I’ve complained a lot lately about how busy I am. “I’m a workaholic,” I told Mac yesterday.
“No,” he said. “You’re a stressaholic.” Ouch.
I want to believe he’s wrong but, well, there’s evidence that he’s right. I can’t say no to anyone who wants my time. I take on far more than I can ever complete. It’s not good.
What I find enlightening, however, is how I’m reacting this morning. I’m sick. Yesterday afternoon and evening, I began to feel nauseated, and I developed a fever. The fever’s been running at 102 for the last 12 hours. I cannot sleep. I need to throw up, but I can’t let myself do it. (I hate throwing up.)
More importantly, it’s time to take a break. When I’m this sick, there’s just no way for me to be productive. And yet doing nothing doesn’t seem like an option. I feel like there are so many things on my list, and doing nothing leads me to fall further and further behind.
I stopped to think this morning: When was the last time I actually did nothing for a day? I can’t remember. I watched the first half of Aliens about a month ago, but felt guilty for not working so I stopped midway through. Other than that, I can’t remember the last time I read for pleasure, or watched television, or browsed my comics.
So today I’m going to try to do nothing. I’ll read some comics or watch a movie or, well, sleep. Sleep sounds good.
But right now, maybe I’ll try to go throw up.
I’m sorry to hear that you are sick, but I am happy to hear that you are taking a break. Gotta do it JD, even if you have to schedule it in!

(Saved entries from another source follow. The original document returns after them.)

(** * Document-boundary inference of the OpenCV document scanner

    A shallow embedding of the boundary engine of [scan.py]
    ([DocScanner.filter_corners], [angle_between_vectors_degrees],
    [get_angle], [angle_range], [is_valid_contour] and the selection part of
    [get_contour]) and the properties its specification states about it.

    Conventions of the embedding.
    - Pixel coordinates are integers ([Z]): corners are tuples of numpy
      integers and contours are [int32] arrays.
    - Floating-point values are read twice. The modules [Float], [Angles]
      and [Scanner] idealise them as exact reals ([R]), with the NaN of
      [0.0 / 0.0] kept as a value of its own ([NaN]); what is proved on them
      is the arithmetic-free part of the code: the order of the tests, the
      sorting and the selection. The module [Doubles] embeds the angle
      computation, the validity test and the selection on IEEE 754 binary64
      numbers, rounding included; the properties that depend on rounding, and
      on the "math domain error" of [math.acos] that rounding causes, are
      stated on it.
    - Python exceptions are results of their own ([Raise]). *)

From Stdlib Require Import ZArith List Bool Reals Lra Lia Psatz Permutation Sorted.
From Stdlib Require Import SpecFloat.
Import ListNotations.

Set Implicit Arguments.

(** ** Data model *)

(** A pixel position [(x, y)]. *)
Definition Point : Type := (Z * Z)%type.

(** An OpenCV contour: the sequence of its vertices. *)
Definition contour : Type := list Point.
(** * NativeAuthenticator: lockout tracker, approval tokens, signup workflow

    A shallow embedding of [nativeauthenticator/nativeauthenticator.py] and
    [nativeauthenticator/handlers.py].  Python objects are records, [dict]s
    are finite maps, [None]-returning methods return [option], raised
    exceptions are the [Raise] branch of [result], and every reading of the
    wall clock is an explicit argument. *)

From Stdlib Require Import ZArith String Ascii List Bool Lia.
From Stdlib Require DecimalString DecimalZ.
From stdpp Require Import base option gmap strings.

Open Scope string_scope.
Open Scope Z_scope.

(** ** Python's [datetime] and [timedelta] *)

Module PyDatetime.

(** A [datetime] is a point of the time line, counted in microseconds. *)
Abbreviation datetime := Z (only parsing).

(** [timedelta] keeps the three normalised fields of CPython:
    [0 <= seconds < 86400] and [0 <= microseconds < 1000000]. *)
Record timedelta := mk_timedelta {
  days : Z;
  seconds : Z;
  microseconds : Z
}.

Definition US_PER_SECOND : Z := 1000000.
Definition SECONDS_PER_DAY : Z := 86400.
Definition US_PER_DAY : Z := SECONDS_PER_DAY * US_PER_SECOND.

(** Normalisation of a signed microsecond count (floor division, as
    [divmod] does). *)
Definition timedelta_of_us (us : Z) : timedelta :=
  let r := us mod US_PER_DAY in
  {| days := us / US_PER_DAY;
     seconds := r / US_PER_SECOND;
     microseconds := r mod US_PER_SECOND |}.

Definition total_us (td : timedelta) : Z :=
  (days td * SECONDS_PER_DAY + seconds td) * US_PER_SECOND + microseconds td.

(** [a - b] on two datetimes. *)
Definition sub (a b : datetime) : timedelta := timedelta_of_us (a - b).

(** [a + td]. *)
Definition add (a : datetime) (td : timedelta) : datetime := a + total_us td.

(** [timedelta(minutes=m)]. *)
Definition minutes (m : Z) : timedelta := timedelta_of_us (m * 60 * US_PER_SECOND).

(** [timedelta(seconds=s)]. *)
Definition of_seconds (s : Z) : timedelta := timedelta_of_us (s * US_PER_SECOND).

End PyDatetime.

Import PyDatetime.

(** ** Exceptions and results *)

Inductive exn :=
  | ValueError (msg : string)
  | AttributeError (msg : string)
  | SMTPException (msg : string).

Inductive result (A : Type) :=
  | Return (a : A)
  | Raise (e : exn).
Arguments Return {A} a.
Arguments Raise {A} e.

(** ** The data model *)

(** The row class [UserInfo] of [orm.py], by the attributes the two source
    files read and write. *)
Record UserInfo := mk_UserInfo {
  username : string;
  password : string;
  is_authorized : bool;
  email : string;
  has_2fa : bool;
  otp_secret : string
}.

(** One value of the [login_attempts] dict: [{'count': .., 'time': ..}]. *)
Record Attempt := mk_Attempt {
  count : Z;
  time : datetime
}.

(** [self_approval_server]: [{'url': .., 'usr': .., 'pwd': ..}]. *)
Record SmtpServer := mk_SmtpServer {
  url : string;
  usr : string;
  pwd : string
}.

(** The authenticator object: its configuration traits, the in-memory
    [login_attempts] dict and the user table reached through [self.db].
    A compiled [re.Pattern] is kept as its [match] predicate. *)
Record NativeAuthenticator := mk_NativeAuthenticator {
  self_approval_server : option SmtpServer;
  secret_key : string;
  allow_self_approval_for : option (string -> bool);
  self_approval_email : string * string * string;
  check_common_password : bool;
  minimum_password_length : Z;
  allowed_failed_logins : Z;
  seconds_before_next_try : Z;
  enable_signup : bool;
  open_signup : bool;
  ask_email_on_signup : bool;
  admin_users : gset string;
  allowed_users : gset string;
  COMMON_PASSWORDS : gset string;
  login_attempts : gmap string Attempt;
  db : gmap string UserInfo
}.

Definition set_login_attempts (m : gmap string Attempt) (self : NativeAuthenticator)
  : NativeAuthenticator :=
  {| self_approval_server := self_approval_server self;
     secret_key := secret_key self;
     allow_self_approval_for := allow_self_approval_for self;
     self_approval_email := self_approval_email self;
     check_common_password := check_common_password self;
     minimum_password_length := minimum_password_length self;
     allowed_failed_logins := allowed_failed_logins self;
     seconds_before_next_try := seconds_before_next_try self;
     enable_signup := enable_signup self;
     open_signup := open_signup self;
     ask_email_on_signup := ask_email_on_signup self;
     admin_users := admin_users self;
     allowed_users := allowed_users self;
     COMMON_PASSWORDS := COMMON_PASSWORDS self;
     login_attempts := m;
     db := db self |}.

Definition set_db (d : gmap string UserInfo) (self : NativeAuthenticator)
  : NativeAuthenticator :=
  {| self_approval_server := self_approval_server self;
     secret_key := secret_key self;
     allow_self_approval_for := allow_self_approval_for self;
     self_approval_email := self_approval_email self;
     check_common_password := check_common_password self;
     minimum_password_length := minimum_password_length self;
     allowed_failed_logins := allowed_failed_logins self;
     seconds_before_next_try := seconds_before_next_try self;
     enable_signup := enable_signup self;
     open_signup := open_signup self;
     ask_email_on_signup := ask_email_on_signup self;
     admin_users := admin_users self;
     allowed_users := allowed_users self;
     COMMON_PASSWORDS := COMMON_PASSWORDS self;
     login_attempts := login_attempts self;
     db := d |}.

Definition set_ask_email_on_signup (b : bool) (self : NativeAuthenticator)
  : NativeAuthenticator :=
  {| self_approval_server := self_approval_server self;
     secret_key := secret_key self;
     allow_self_approval_for := allow_self_approval_for self;
     self_approval_email := self_approval_email self;
     check_common_password := check_common_password self;
     minimum_password_length := minimum_password_length self;
     allowed_failed_logins := allowed_failed_logins self;
     seconds_before_next_try := seconds_before_next_try self;
     enable_signup := enable_signup self;
     open_signup := open_signup self;
     ask_email_on_signup := b;
     admin_users := admin_users self;
     allowed_users := allowed_users self;
     COMMON_PASSWORDS := COMMON_PASSWORDS self;
     login_attempts := login_attempts self;
     db := db self |}.
(** X9. Every request the chat component ever issues is the query request of
    a question that is not empty and has no blank at either end: a POST to
    [/query] of the API base with a JSON body. *)
Theorem reachable_requests_well_formed (w : World) :
  reachable w ->
  Forall
    (fun r =>
       (exists question : jsstring,
          r = query_request question /\ question <> []
          /\ trim question = question)
       /\ url r = lit "http://127.0.0.1:8002/query"
       /\ method r = lit "POST"
       /\ headers r = [(lit "Content-Type", lit "application/json")])
    (requests (ui w)).
Proof.
  intros Hr.
  assert (H : Forall well_formed_query (requests (ui w))).
  { induction Hr as [|w w' _ IH Hstep]; [constructor|].
    exact (well_formed_step IH Hstep). }
  eapply Forall_impl; [|exact H].
  intros r [q [-> [Hne Ht]]]. split; [exists q; auto|].
  repeat split.
Qed.

Lemma reachable_requests_well_formed_witness :
  reachable sending
  /\ requests (ui sending) = [query_request (lit "hi")]
  /\ Forall (fun r => url r = lit "http://127.0.0.1:8002/query")
       (requests (ui sending)).
Proof.
  split; [exact sending_reachable|]. split; [reflexivity|].
  eapply Forall_impl;
    [|exact (@reachable_requests_well_formed sending sending_reachable)].
  intros r [_ [H _]]. exact H.
Defined.

End Invariants.

(* ================================================================== *)
(** * The facade, case by case *)
(* ================================================================== *)

Section FacadeCases.
Lemma read_rows_stderr (lines : list row) (ending : reader_end) :
  forall line_no rows m,
    In m (fst (read_rows line_no lines ending rows)) -> stream_of m = Stderr.
Proof.
  induction lines as [|r lines IH]; intros line_no rows m; cbn [read_rows].
  - destruct ending; [cbn; intros []|one_message..].
  - destruct (row_is_blank r); [apply IH|].
    destruct (py_get r 0) as [version|e]; [|one_message].
    destruct (strip_is_empty version); [one_message|].
    apply IH.
Qed.

Lemma read_csv_stderr (f : file_state) (m : message) :
  In m (fst (read_csv f)) -> stream_of m = Stderr.
Proof.
  destruct f as [| |lines ending]; cbn [read_csv];
    [one_message..|apply read_rows_stderr].
Qed.

(** One data line with a blank version makes the whole read fail. *)
Lemma read_rows_blank_version (lines : list row) (ending : reader_end) :
  existsb version_is_blank lines = true ->
  forall line_no rows, snd (read_rows line_no lines ending rows) = PyFalse.
Proof.
  induction lines as [|r lines IH]; intros Hbad line_no rows;
    [discriminate|].
  cbn [existsb] in Hbad. cbn [read_rows]. unfold version_is_blank in Hbad at 1.
  destruct (row_is_blank r); cbn [negb andb orb] in Hbad; [now apply IH|].
  destruct r as [|version r]; cbn [orb] in Hbad; [reflexivity|].
  cbn [py_get nth_error].
  destruct (strip_is_empty version); [reflexivity|now apply IH].
Qed.

(** A [csv.Error] at the end of the lines makes the read fail as well. *)
Lemma read_rows_csv_error (lines : list row) :
  forall line_no rows, snd (read_rows line_no lines CsvError rows) = PyFalse.
Proof.
  induction lines as [|r lines IH]; intros line_no rows; [reflexivity|].
  cbn [read_rows]. destruct (row_is_blank r); [apply IH|].
  destruct (py_get r 0) as [version|e]; [|reflexivity].
  destruct (strip_is_empty version); [reflexivity|apply IH].
Qed.

(** C5.  If a data line after the header is not blank and has an empty or
    white-space-only first field, [read_csv] returns [False] and no list of
    rows, whatever the other lines are. *)
Theorem read_csv_blank_version (header : row) (lines : list row)
    (ending : reader_end) :
  existsb version_is_blank lines = true ->
  snd (read_csv (Opens (header :: lines) ending)) = PyFalse.
Proof.
  intros Hbad. cbn [read_csv tl]. now apply read_rows_blank_version.
Qed.

Lemma read_csv_blank_version_witness :
  snd (read_csv (Opens [header_line; roof_work "2025" "10"; [];
                        [u "  "; u "wall"; u "paint"; u "2030"; u "12"; u "1"; u ""];
                        roof_work "2027" "5"] EndOfFile)) = PyFalse /\
  snd (read_csv (Opens [header_line; roof_work "2025" "10"; [];
                        roof_work "2027" "5"] EndOfFile))
  = PyRows [roof_work "2025" "10"; roof_work "2027" "5"].
Proof.
  split; [|reflexivity].
  apply (read_csv_blank_version header_line
           [roof_work "2025" "10"; [];
            [u "  "; u "wall"; u "paint"; u "2030"; u "12"; u "1"; u ""];
            roof_work "2027" "5"] EndOfFile).
  reflexivity.
Defined.

(** ** The driver *)

(** C4 (as amended).  When [last_year <= start_year] or the window is
    longer than 100 years, [main] prints one message and calls
    [sys.exit()] without an argument, so the exit status is 0; this
    happens before the file is read, before any expansion or filling, and
    nothing is written. *)
Theorem main_rejects_window (a : args) (writable : bool) :
  arg_last_year a <= arg_start_year a \/
  arg_last_year a - arg_start_year a > 100 ->
  (printed (main a writable) = [MsgReviewYears] \/
   printed (main a writable) = [MsgSpanLimit 100]) /\
  ended (main a writable) = SysExit None /\
  exit_status (ended (main a writable)) = 0 /\
  written (main a writable) = None /\
  (forall f writable',
     main (mk_args f (arg_start_year a) (arg_last_year a)) writable' =
     main a writable).
Proof.
  intros Hbad. unfold main. cbn [arg_start_year arg_last_year].
  destruct (Z.leb_spec (arg_last_year a) (arg_start_year a)) as [Hle|Hgt].
  - repeat split; auto.
  - destruct (Z.gtb_spec (arg_last_year a - arg_start_year a) limmit_num)
      as [Hspan|Hspan]; [repeat split; auto|].
    unfold limmit_num in Hspan. lia.
Qed.

Lemma main_rejects_window_witness :
  written (main (mk_args (Opens [header_line; roof_work "2025" "10"] EndOfFile)
                   1900 2025) true) = None /\
  printed (main (mk_args (Opens [header_line; roof_work "2025" "10"] EndOfFile)
                   1900 2025) true) = [MsgSpanLimit 100].
Proof.
  destruct (main_rejects_window
              (mk_args (Opens [header_line; roof_work "2025" "10"] EndOfFile)
                 1900 2025) true) as (_ & _ & _ & Hw & _).
  - right. cbn. lia.
  - split; [exact Hw|reflexivity].
Defined.

(** C4 as stated fails: with [start_year = 2030] and [last_year = 2025]
    the run ends with exit status 0, not with a non-zero one. *)
Lemma main_bad_window_status_zero :
  2025 <= 2030 /\
  ended (main (mk_args (Opens [header_line; roof_work "2025" "10"] EndOfFile)
                 2030 2025) true) = SysExit None /\
  ~ (exit_status
       (ended (main (mk_args (Opens [header_line; roof_work "2025" "10"] EndOfFile)
                       2030 2025) true)) <> 0).
Proof.
  split; [lia|]. split; [reflexivity|]. intros H. apply H. reflexivity.
Qed.

(** C9.  [read_csv] returns [False] for a path that is not a file, for a
    data line with a blank version and for a [csv.Error]; in a valid window
    [main] hands that value to [make_plan], whose loop raises a
    [TypeError] nobody catches: the run ends with it, having printed only
    the message of [read_csv] on standard error, and writes nothing. *)
Theorem main_read_failure :
  snd (read_csv NotAFile) = PyFalse /\
  (forall lines, snd (read_csv (Opens lines CsvError)) = PyFalse) /\
  (forall header lines ending,
     existsb version_is_blank lines = true ->
     snd (read_csv (Opens (header :: lines) ending)) = PyFalse) /\
  (forall start_year last_year,
     make_plan PyFalse start_year last_year = Raise TypeError) /\
  (forall a writable,
     arg_start_year a < arg_last_year a ->
     arg_last_year a - arg_start_year a <= 100 ->
     snd (read_csv (arg_file a)) = PyFalse ->
     main a writable =
     mk_outcome (fst (read_csv (arg_file a))) (Uncaught TypeError) None /\
     exit_status (ended (main a writable)) = 1 /\
     (forall m, In m (printed (main a writable)) -> stream_of m = Stderr)).
Proof.
  split; [reflexivity|]. split; [intros lines; apply read_rows_csv_error|].
  split; [intros header lines ending H; now apply read_rows_blank_version|].
  split; [reflexivity|].
  intros a writable Hlt Hspan Hfalse.
  assert (Hmain : main a writable =
                  mk_outcome (fst (read_csv (arg_file a))) (Uncaught TypeError) None).
  { unfold main.
    destruct (Z.leb_spec (arg_last_year a) (arg_start_year a)); [lia|].
    destruct (Z.gtb_spec (arg_last_year a - arg_start_year a) limmit_num)
      as [Hgt|_]; [unfold limmit_num in Hgt; lia|].
    destruct (read_csv (arg_file a)) as [msgs data_list].
    cbn [snd] in Hfalse. subst data_list. reflexivity. }
  rewrite Hmain. cbn [ended printed exit_status].
  split; [reflexivity|]. split; [reflexivity|].
  intros m. apply read_csv_stderr.
Qed.

Lemma main_read_failure_witness :
  main (mk_args NotAFile 2025 2046) true =
  mk_outcome [MsgFileNotFound] (Uncaught TypeError) None.
Proof.
  apply (proj2 (proj2 (proj2 (proj2 main_read_failure)))
           (mk_args NotAFile 2025 2046) true); cbn; [lia|lia|reflexivity].
Defined.

(** ** Writing the output *)

Lemma fill_dummydata_nil (start_year last_year : Z) :
  fill_dummydata [] start_year last_year =
  Ok (map dummy_data (py_range start_year last_year)).
Proof.
  unfold fill_dummydata. cbn [year_list_of bind py_sorted_set ints_of strs_of
    flat_map nodup sort_by fold_right map].
  rewrite fill_loop_eq, filter_all; reflexivity.
Qed.

(** C10.  In a window with [start_year < last_year] of at most 100 years
    the list [fill_dummydata] returns has at least [last_year - start_year]
    records and so is not empty, also for an empty list of input items;
    and no run of [main] takes the branch of [save_csv] for empty data. *)
Theorem save_csv_never_empty :
  (forall plan_list full start_year last_year,
     start_year < last_year -> last_year - start_year <= 100 ->
     fill_dummydata plan_list start_year last_year = Ok full ->
     last_year - start_year <= Z.of_nat (List.length full) /\ full <> [] /\
     forall writable, fst (fst (save_csv writable full)) <> [MsgEmptyData]) /\
  (forall start_year last_year,
     start_year < last_year -> last_year - start_year <= 100 ->
     exists full,
       make_plan (PyRows []) start_year last_year = Ok [] /\
       fill_dummydata [] start_year last_year = Ok full /\
       Z.of_nat (List.length full) = last_year - start_year) /\
  (forall a writable, ~ In MsgEmptyData (printed (main a writable))).
Proof.
  assert (Hlen : forall plan_list full start_year last_year,
             start_year < last_year ->
             fill_dummydata plan_list start_year last_year = Ok full ->
             last_year - start_year <= Z.of_nat (List.length full) /\ full <> [] /\
             forall writable, fst (fst (save_csv writable full)) <> [MsgEmptyData]).
  { intros plan_list full start_year last_year Hlt Hfull.
    apply fill_dummydata_length in Hfull.
    destruct full as [|rec full]; [cbn in Hfull; lia|].
    split; [exact Hfull|]. split; [discriminate|].
    intros [|]; discriminate. }
  split; [intros; now apply (Hlen plan_list)|]. split.
  - intros start_year last_year Hlt _. eexists.
    split; [reflexivity|]. split; [apply fill_dummydata_nil|].
    rewrite length_map, py_range_length. lia.
  - intros a writable Hin. unfold main in Hin.
    destruct (Z.leb_spec (arg_last_year a) (arg_start_year a)) as [_|Hlt];
      [destruct Hin as [H|[]]; discriminate H|].
    destruct (arg_last_year a - arg_start_year a >? limmit_num);
      [destruct Hin as [H|[]]; discriminate H|].
    pose proof (read_csv_stderr (arg_file a) MsgEmptyData) as Hread.
    destruct (read_csv (arg_file a)) as [msgs data_list]. cbn [fst] in Hread.
    destruct (make_plan data_list _ _) as [plan_list|e];
      [|apply Hread in Hin; discriminate Hin].
    destruct (fill_dummydata plan_list _ _) as [full|e] eqn:Hfull;
      [|apply Hread in Hin; discriminate Hin].
    destruct (Hlen _ _ _ _ Hlt Hfull) as (_ & Hne & _).
    destruct full as [|rec full]; [now destruct Hne|].
    cbn [save_csv] in Hin. destruct writable; cbn [printed] in Hin;
      apply in_app_or in Hin as [Hin|Hin];
      [ apply Hread in Hin; discriminate Hin
      | destruct Hin
      | apply Hread in Hin; discriminate Hin
      | destruct Hin as [Hin|[]]; discriminate Hin ].
Qed.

From another stressaholic – relaxing doesn’t make me feel better, it makes me feel worse, at least when I am relaxing at home. I stress because I have so many things that I want to do floating around in my head that it gets overwhelming. Sitting around just gives me time to think about what I should be doing and that makes me stress more because I am not doing it. Lists, though… lists are my therapy. Not only can I then get stuff out of my head but then I can actually see what needs to get done immediately and then only focus on those items. Cut the bushes by the pond? – that can be done in the spring. Send out christmas cards? – can’t wait for spring on that one! It helps me to see what pressures are real and which are just internal.
Being sick, on the other hand, is a whole ‘nuther ball game. That’s your body telling you, “put me first on your list.” Get well soon and try not to spend your recovery day obsessing about everything you want to be doing instead!
Get better soon, J.D. I hate throwing up, too. I hope you don’t have to do too much (or really any!) of that before you are well.